A Dutchman who has served 11 years in Corradino prison wrote a distressing letter to the Justice Minister promising to sue the government for his “horrendous” and “disgraceful” treatment.

“I am ill-treated every single day,” Perry Ignomar Toornstra, a convicted drug-trafficker wrote in his 11-page letter copied also to The Times, various international institutions, NGOs and news organisations.

Mr Toornstra, 35, made headlines in 2008 when he briefly broke out of prison but was caught and allegedly beaten up by prison guards, an incident which led to the arraignment of four prison guards and eventually to the resignation of prison director Sandro Gatt.

“Regularly, inmates are beaten up by the guards,” he claims, alleging he was beaten up by six guards who then tried to cover it up by locking him in a solitary cell despite having a broken arm and rib.

“I do not have to substantiate this claim because the above mentioned was proven by the court in a judgment on September 23, 2010,” he says, referring to the time when he was cleared of having resisted arrest and the courts contradicted the official version of what happened by establishing that the minor injuries the guards had sustained were not compatible with their version of events.
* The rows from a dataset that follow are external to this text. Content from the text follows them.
(* ===== verification/CppCodec.v ===== *)
(** * What the C++ message code writes and reads

    The datagrams and payloads that the demo server builds show the content of the
    TypeScript and Go message classes, and what those classes write is what the C++
    accessors read. *)

From S2P Require Import Prelude JsPlatform FlatBuffers CppMessages DemoServer.
From S2P Require Import FbTables SpanreedMessages HelloMessages SpanreedCodec HelloCodec HandshakeTheorems.
#[local] Open Scope Z_scope.

Section writing.
#[local] Set Default Proof Using "Type*".
Context {FB : FlatBuffers} {FL : FlatBuffersLaws FB}.

(** Unfold the builder functions down to the calls of the runtime. *)
Ltac cpp_steps :=
  unfold verdict_message, proxy_datagram, chat_message, game_state_message, CreateProxyMessage, CreateDestinationMessage,
    CreateServerChatMessage, CreateServerMessage, CreateServerGameStateMessage,
    ProxyMessageBuilder, ProxyMessageBuilder_add_client_id, ProxyMessageBuilder_Finish,
    ConnectionVerdictBuilder, ConnectionVerdictBuilder_add_accepted, ConnectionVerdictBuilder_add_client_id,
    ConnectionVerdictBuilder_Finish, DestinationMessageBuilder, DestinationMessageBuilder_add_msg_type,
    DestinationMessageBuilder_add_msg, DestinationMessageBuilder_add_app_data, DestinationMessageBuilder_Finish,
    ServerChatMessageBuilder, ServerChatMessageBuilder_add_user, ServerChatMessageBuilder_add_text,
    ServerChatMessageBuilder_Finish, ServerGameStateMessageBuilder, ServerGameStateMessageBuilder_add_dots,
    ServerGameStateMessageBuilder_Finish, ServerMessageBuilder, ServerMessageBuilder_add_message_type,
    ServerMessageBuilder_add_message, ServerMessageBuilder_Finish, FinishDestinationMessageBuffer,
    StartTable, EndTable, AddElement_uint8, AddElement_uint32, CppMessages.AddOffset, CreateVector, CreateString,
    FinishBuffer, GetBuffer, FlatBufferBuilder, create_table, finish_bytes, InnerMsg_ConnectionVerdict,
    InnerMsg_ProxyMessage, Message_ServerChatMessage, Message_ServerGameStateMessage, opt_string;
  change (field_slot 4) with 0; change (field_slot 6) with 1; change (field_slot 8) with 2;
  cbn [run_adds run_add];
  unfold mbind, stm_bind, mret, stm_ret; repeat case_match; simplify_eq; reflexivity.

Lemma verdict_message_steps id a :
  verdict_message id a =
  fst ((pM ← create_table 2 [AddInt8 1 (bool_number a) 0; AddInt32 0 id 0];
        o ← create_table 3 [AddInt8 0 2 0; AddOffset 1 pM 0];
        u ← finish_bytes o false; mret (u8_bytes u)) (new_Builder 1024)).
Proof. cpp_steps. Qed.
(** Walks a trace with the state of the mutex ([held]): [false] as soon as a
    native registration or removal happens while the mutex is held. *)
Fixpoint native_calls_outside_lock (held : bool) (tr : list Event) : bool :=
  match tr with
  | [] => true
  | EvLock :: tr' => native_calls_outside_lock true tr'
  | EvUnlock :: tr' => native_calls_outside_lock false tr'
  | e :: tr' =>
      (if is_native_call e then negb held else true)
      && native_calls_outside_lock held tr'
  end.

(** Walks a trace with the state of the mutex: [true] when every native
    registration or removal happens while the mutex is held. *)
Fixpoint native_calls_under_lock (held : bool) (tr : list Event) : bool :=
  match tr with
  | [] => true
  | EvLock :: tr' => native_calls_under_lock true tr'
  | EvUnlock :: tr' => native_calls_under_lock false tr'
  | e :: tr' =>
      (if is_native_call e then held else true)
      && native_calls_under_lock held tr'
  end.

(** ** The invariant of a track source *)

(** Between two operations: the mutex is free; the live observers are
    exactly the one [observer_] owns, if any; no observer is both live and
    destroyed; and among the observers this object ever created, the
    registered sinks are exactly the live ones. *)
Record Inv (s : State) : Prop := mkInv {
  inv_mutex : observer_mutex_ s = false;
  inv_owned : dom (heap s) = option_to_set (observer_ s);
  inv_heap : dom (heap s) ## freed s;
  inv_registered : dom (source_ s) ∩ (dom (heap s) ∪ freed s) = dom (heap s)
}.

(** ** Operations seen from outside, one after the other *)

Inductive Op :=
  | OpSetCallback (callback : Callback) (sched : list (list Frame))
  | OpDeliver (fs : list Frame).

(** An operation that registers no callback. *)
Definition quiet (o : Op) : bool :=
  match o with
  | OpSetCallback callback _ => negb (is_set callback)
  | OpDeliver _ => true
  end.

Definition run_op (o : Op) (s : State) : option (State * list Event) :=
  match o with
  | OpSetCallback callback sched =>
      r ← run (SetCallback callback) s sched; Some (st r.2, trace r.2)
  | OpDeliver fs => Some (s, deliver_frames s fs)
  end.

Fixpoint run_ops (ops : list Op) (s : State) : option (State * list Event) :=
  match ops with
  | [] => Some (s, [])
  | o :: ops' =>
      r ← run_op o s;
      r' ← run_ops ops' r.1;
      Some (r'.1, r.2 ++ r'.2)
  end.

(** ** Concrete inputs *)

Definition s0 : State := VideoTrackSource ∅.
Definition cb1 : Callback := mkCallback 4096 7.
Definition cb2 : Callback := mkCallback 8192 9.
Definition sched6 : list (list Frame) := [[1]; [2]; [3]; [4]; [5]; [6]]%Z.

(** The state after registering [cb1] on a new track source. *)
Definition s1 : State :=
  mkState (Some 1%positive) false {[1%positive := mkVideoSinkWants true]}
    {[1%positive := mkVideoFrameObserver cb1]} ∅.

(** ** Data channel interop *)

Module DataChannel.

(** [mrsDataChannelHandle]: an opaque key; the registry resolves it to a
    live channel or not at all. *)
Definition mrsDataChannelHandle := positive.

(** Modelled from the spec: [mrsResult] is declared outside the two files;
    these are the result codes the spec names. *)
Inductive mrsResult :=
  | Success | InvalidArgument | InvalidHandle | NotOpen | BufferFull.

(** [struct mrsDataChannelCallbacks]: three function pointers, each with
    its context pointer; [0] is the null pointer. *)
Record mrsDataChannelCallbacks := mkCallbacks {
  message_callback : Z;
  message_user_data : Z;
  buffering_callback : Z;
  buffering_user_data : Z;
  state_callback : Z;
  state_user_data : Z
}.

(** The struct with its default member initialisers. *)
Definition no_callbacks : mrsDataChannelCallbacks := mkCallbacks 0 0 0 0 0 0.

(** All three function pointers are null. *)
Definition silent (cbs : mrsDataChannelCallbacks) : bool :=
  (message_callback cbs =? 0)%Z && (buffering_callback cbs =? 0)%Z
  && (state_callback cbs =? 0)%Z.

(** Modelled from the spec: the lifecycle states of a channel; a channel
    is sendable when open. *)
Inductive ChannelState := Connecting | Open | Closing | Closed.

Definition sendable (st : ChannelState) : bool :=
  match st with Open => true | _ => false end.

(** Modelled from the spec: the native channel object behind a handle,
    with its user-data slot, its stored callbacks, its lifecycle state, its
    numeric id, and the occupancy and capacity of its outbound buffer. *)
Record Channel := mkChannel {
  user_data : Z;
  callbacks : mrsDataChannelCallbacks;
  state : ChannelState;
  id : Z;
  buffered : N;
  limit : N
}.

(** A channel as created: no user data, no callbacks. *)
Definition new_channel (id : Z) (limit : N) : Channel :=
  mkChannel 0 no_callbacks Connecting id 0 limit.

Definition set_user_data (v : Z) (ch : Channel) : Channel :=
  mkChannel v (callbacks ch) (state ch) (id ch) (buffered ch) (limit ch).

Definition set_callbacks (cbs : mrsDataChannelCallbacks) (ch : Channel) : Channel :=
  mkChannel (user_data ch) cbs (state ch) (id ch) (buffered ch) (limit ch).

Definition set_state (st : ChannelState) (ch : Channel) : Channel :=
  mkChannel (user_data ch) (callbacks ch) st (id ch) (buffered ch) (limit ch).

Definition set_buffered (n : N) (ch : Channel) : Channel :=
  mkChannel (user_data ch) (callbacks ch) (state ch) (id ch) n (limit ch).

(** What the native channel reports. *)
Inductive NativeEvent :=
  | MessageReceived (data : Z) (size : N)
  | BufferingChanged (previous current limit : N)
  | StateChanged (st : ChannelState) (id : Z).

(** A call of a caller-supplied function pointer, with the signatures of
    [mrsDataChannelMessageCallback], [mrsDataChannelBufferingCallback] and
    [mrsDataChannelStateCallback]. *)
Inductive Invocation :=
  | CallMessage (fn user_data : Z) (data : Z) (size : N)
  | CallBuffering (fn user_data : Z) (previous current limit : N)
  | CallState (fn user_data : Z) (st : ChannelState) (id : Z).

(** What happens at the boundary: a payload handed to the native channel,
    or a callback invoked for a channel. *)
Inductive Effect :=
  | NativeSend (h : mrsDataChannelHandle) (data : Z) (size : N)
  | Callback (h : mrsDataChannelHandle) (call : Invocation).

(** Modelled from the spec: dispatch of a native event to the stored
    callback of its kind; a null function pointer disables it. *)
Definition dispatch (cbs : mrsDataChannelCallbacks) (ev : NativeEvent) :
    list Invocation :=
  match ev with
  | MessageReceived data size =>
      if (message_callback cbs =? 0)%Z then []
      else [CallMessage (message_callback cbs) (message_user_data cbs) data size]
  | BufferingChanged previous current limit =>
      if (buffering_callback cbs =? 0)%Z then []
      else [CallBuffering (buffering_callback cbs) (buffering_user_data cbs)
              previous current limit]
  | StateChanged st id =>
      if (state_callback cbs =? 0)%Z then []
      else [CallState (state_callback cbs) (state_user_data cbs) st id]
  end.

(** The change a native event makes to the channel it is about. *)
Definition absorb (ev : NativeEvent) (ch : Channel) : Channel :=
  match ev with
  | MessageReceived _ _ => ch
  | BufferingChanged _ current _ => set_buffered current ch
  | StateChanged st _ => set_state st ch
  end.

(** The registry that resolves handles is a finite map from handles to
    channels. *)

(** Modelled from the spec: [mrsDataChannelSetUserData] stores the value
    verbatim in the channel the handle resolves to. *)
Definition mrsDataChannelSetUserData (h : mrsDataChannelHandle) (v : Z)
    (reg : gmap mrsDataChannelHandle Channel) : gmap mrsDataChannelHandle Channel :=
  match reg !! h with
  | Some ch => <[h := set_user_data v ch]> reg
  | None => reg
  end.

(** Modelled from the spec: [mrsDataChannelGetUserData] returns the
    stored value, and the null pointer when the handle does not
    resolve. *)
Definition mrsDataChannelGetUserData (h : mrsDataChannelHandle)
    (reg : gmap mrsDataChannelHandle Channel) : Z :=
  match reg !! h with
  | Some ch => user_data ch
  | None => 0
  end.
(** X17.  What the login route does with a request whose body gives the
    controller a username and a password, both not empty, and which the
    check lets through: the middlewares have read no username from the
    body, or one that is not blocked.  When the service returns an error,
    whichever it is (unknown user, wrong password, unreadable stored
    hash), the answer is the one 401 "Invalid credentials"; when the
    service returns a response, the answer is 200 with that response.
    The failure or the success is recorded for the username the
    middlewares have read, which need not be the one the controller has
    parsed, and for none when they have read none or the empty one. *)
Theorem login_route_answers_and_counts
    (s : Service.authService) (t : Clock) (c : Ctx) (app : App)
    (loginUsername loginPassword : string) :
  let out :=
    serviceLogin s (atLogin t) (jwtManager app) loginUsername loginPassword
      (RemoteIP c) (UserAgent c) in
  isLogin c = true →
  bodyLogin c = Some (loginUsername, loginPassword) →
  loginUsername ≠ EmptyString → loginPassword ≠ EmptyString →
  (∀ tracked, bodyUsername c = Some tracked →
     (IsBlocked (atCheck t) (RemoteIP c) tracked (protector app)).1 = false) →
  (∀ e, Service.returned out = Err e →
     loginRoute s t c app
     = (Return {| StatusCode := 401; Payload := ErrorBody "Invalid credentials" |},
        {| protector :=
             match bodyUsername c with
             | Some tracked =>
                 if String.eqb tracked EmptyString then protector app
                 else RecordFailedAttempt (atRecord t) (RemoteIP c) tracked
                        (protector app)
             | None => protector app
             end;
           jwtManager := jwtManager app;
           outbox := outbox app ++ Service.notified out;
           writes := writes app |}))
  ∧ (∀ resp, Service.returned out = Ok resp →
       loginRoute s t c app
       = (Return {| StatusCode := 200; Payload := LoginBody resp |},
          {| protector :=
               match bodyUsername c with
               | Some tracked =>
                   if String.eqb tracked EmptyString then protector app
                   else RecordSuccessfulAttempt (RemoteIP c) tracked (protector app)
               | None => protector app
               end;
             jwtManager := Service.manager out;
             outbox := outbox app ++ Service.notified out;
             writes := writes app |})).
Proof.
  intros out Hlogin Hparsed Hu Hp Hfree.
  unfold Http.loginRoute, BruteForceProtection, TrackLoginAttempt.
  rewrite Hlogin.
  assert (Login s (atLogin t) c app
          = match Service.returned out with
            | Panic msg =>
                (Panics msg,
                 {| protector := protector app; jwtManager := Service.manager out;
                    outbox := outbox app ++ Service.notified out;
                    writes := writes app |})
            | Err _ =>
                (Return {| StatusCode := 401;
                           Payload := ErrorBody "Invalid credentials" |},
                 {| protector := protector app; jwtManager := Service.manager out;
                    outbox := outbox app ++ Service.notified out;
                    writes := writes app |})
            | Ok resp =>
                (Return {| StatusCode := 200; Payload := LoginBody resp |},
                 {| protector := protector app; jwtManager := Service.manager out;
                    outbox := outbox app ++ Service.notified out;
                    writes := writes app |})
            end) as Hhandler.
  { unfold Http.Login. rewrite Hparsed.
    rewrite (eqb_empty_false _ Hu), (eqb_empty_false _ Hp). cbn [orb].
    fold out. by destruct (Service.returned out). }
  rewrite Hhandler. clear Hhandler.
  assert (∀ e, Service.returned out = Err e → Service.manager out = jwtManager app)
    as Hmanager by (intros e He; by apply (serviceLogin_Err_manager _ _ _ _ _ _ _ e)).
  destruct (bodyUsername c) as [tracked|].
  - specialize (Hfree tracked eq_refl).
    destruct (IsBlocked _ _ _ _) as [blocked until]. cbn [fst] in Hfree. subst blocked.
    split.
    + intros e He. rewrite He, (Hmanager e He).
      by destruct (String.eqb tracked EmptyString).
    + intros resp Hresp. rewrite Hresp.
      by destruct (String.eqb tracked EmptyString).
  - split.
    + intros e He. by rewrite He, (Hmanager e He).
    + intros resp Hresp. by rewrite Hresp.
Qed.
Lemma get_associated_memories_cut (s : SullySearchMemory) (concept : string)
  (limit : option Z) :
  store_ok s ->
  get_associated_memories s concept limit
  = ret (map (entry_at (storage s))
             (cut limit (lookup (lower concept) (associations s)))).
Proof.
  intros [_ Ha _]. unfold get_associated_memories, lookup.
  destruct (dict_get (lower concept) (associations s)) as [ids|] eqn:Hg.
  - rewrite limited_is_cut. apply materialize_valid, Forall_cut.
    apply (Ha (lower concept)). now apply dict_get_In.
  - assert (Hnil : cut limit (@nil Z) = []).
    { apply incl_l_nil. apply cut_incl. }
    now rewrite Hnil.
Qed.

Section ListQueryFacts.

Variable fromisoformat : string -> option datetime.
Variable strptime_Ymd : string -> option datetime.

Local Abbreviation get_temporal_context' :=
  (get_temporal_context fromisoformat strptime_Ymd).
(** *** Stopping *)

(** X21: Once [stopAutoSync] has run, auto-sync is off and the runtime holds no
    listener and no timer of the service: no report of the network, no call
    of [onNetworkChange] and no timer does anything from then on. *)
Theorem stopAutoSync_cancels (s : Service) :
  tidy s ->
  let s' := stopAutoSync s in
  enabled s' = false
  /\ netListeners (runtime s') = []
  /\ timers (runtime s') = ∅
  /\ forall clock,
       (forall c r, networkStateChanged clock c r s' = s')
       /\ (forall c r, onNetworkChange clock c r s' = s')
       /\ (forall h, timerFires clock h s' = s').
Proof.
  intros H s'.
  assert (He : enabled s' = false).
  { subst s'. unfold stopAutoSync. destruct (enabled s) eqn:E; [reflexivity|exact E]. }
  pose proof (tidy_at_most_one s' (tidy_stopAutoSync s H)) as (_ & _ & Hoff).
  destruct (Hoff He) as [Hl Ht].
  split; [exact He|]. split; [exact Hl|]. split; [exact Ht|].
  intros clock. split; [|split].
  - intros c r. unfold networkStateChanged. rewrite Hl. reflexivity.
  - intros c r. unfold onNetworkChange. rewrite He, andb_false_r. reflexivity.
  - intros h. unfold timerFires. rewrite Ht, lookup_empty. reflexivity.
Qed.

Lemma stopAutoSync_cancels_example :
  let s := history loaded
             [(0, StartAutoSync); (1000, NetworkStateChanged (Some true) None)] in
  timers (runtime s) = {[2%positive := 3000]}
  /\ timers (runtime (stopAutoSync s)) = ∅
  /\ timerFires 3000 2 (stopAutoSync s) = stopAutoSync s.
Proof.
  intros s.
  destruct (stopAutoSync_cancels s
              (tidy_history [(0, StartAutoSync);
                             (1000, NetworkStateChanged (Some true) None)]
                 loaded tidy_loaded)) as (_ & _ & Ht & Hn).
  split; [reflexivity|]. split; [exact Ht|]. apply (Hn 3000).
Defined.

(** *** A debounced call that comes at the wrong time *)

(** What [syncNow] returns when a pass is in flight or the last one ended
    less than [MIN_SYNC_INTERVAL_MS] ago. *)
Lemma syncNow_turned_away clock g :
  syncState g = syncing \/ too_soon clock g = true ->
  exists r, syncNow_step clock g Called Enter = (g, Returned r, [])
            /\ processResult r = None.
Proof.
  intros H. unfold syncNow_step.
  destruct (is_syncing (syncState g)) eqn:E; [eexists; split; reflexivity|].
  destruct H as [H|H].
  - rewrite H in E. discriminate.
  - rewrite H. eexists. split; reflexivity.
Qed.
He said that while the case against four guards was still pending, three officers who he said witnessed the “abuse” and “torture” and “lied” to cover up their colleagues were still working in prison and “ill-treating” him every day. This claim rests on the court proceedings, which cleared Mr Toornstra of beating the officers, a charge levelled against him by the same warders who were later charged with beating him.

The Dutchman was imprisoned for importing ecstasy in 2000 when he was still 24 but claims prison did nothing to reform him. Instead, prison turned him into a “chain-smoking heroin addict who has developed a total understanding of how to commit, and even enjoy, heinous unthinkable crimes”.

He says he has been kept in Division Five, confined to a secluded cell with a wooden bench, staring and listening to the “dregs of society”, without any access to “work, education or sports”.

However, thanks to his Dutch family sending him writing paper and envelopes, he says he has managed to complete two diplomas by correspondence without any support from the prison authorities.

Demanding an explanation, he begins by claiming to have been “wrongly convicted by an incompetent court” led by a “corrupt” judge.

Mr Toornstra was originally sentenced to 20 years imprisonment but this was reduced to 15 years on appeal.

He was also slapped with a €60,000 fine, which, he said, constituted double jeopardy because he could never pay the fine and would, therefore, automatically have to spend an extra year in prison for the same crime. He said it was also discriminatory because those who could afford to pay were effectively buying their way out of a year in prison.

His case, he said, was based on a single statement by a witness who was found by the appeals court to have been “unreliable”.

He said the judge who presided over his trial and the Chief Justice who was appointed for his appeal – Patrick Vella and Noel Arrigo – were arrested and charged with corruption and illegal practices.

He also accuses the minister of doing “everything in (his) power” to impede his access to legal aid and the media and “blindly refusing an impending” transfer to his country.

“Well, what would one expect from a country where the Chief of Justice fell for a little €8,000 bribe!”

In his letter, Mr Toornstra also describes the 200-year-old prison building, where he says the walls are dripping with water in tremendously humid conditions and where extreme temperatures are exacerbated.

“Depriving a person of his liberty without providing any occupation... not for a day but for more than 11 years, is a grave form of mental abuse and torture,” he concludes, promising to take the case to higher institutions upon his release when he would have better access to the law.

The government said the allegations in the letter were still in the process of being examined and any reply would be addressed to the inmate “in due course” bearing in mind that the data protection law did not allow the divulgation of personal information to third parties.”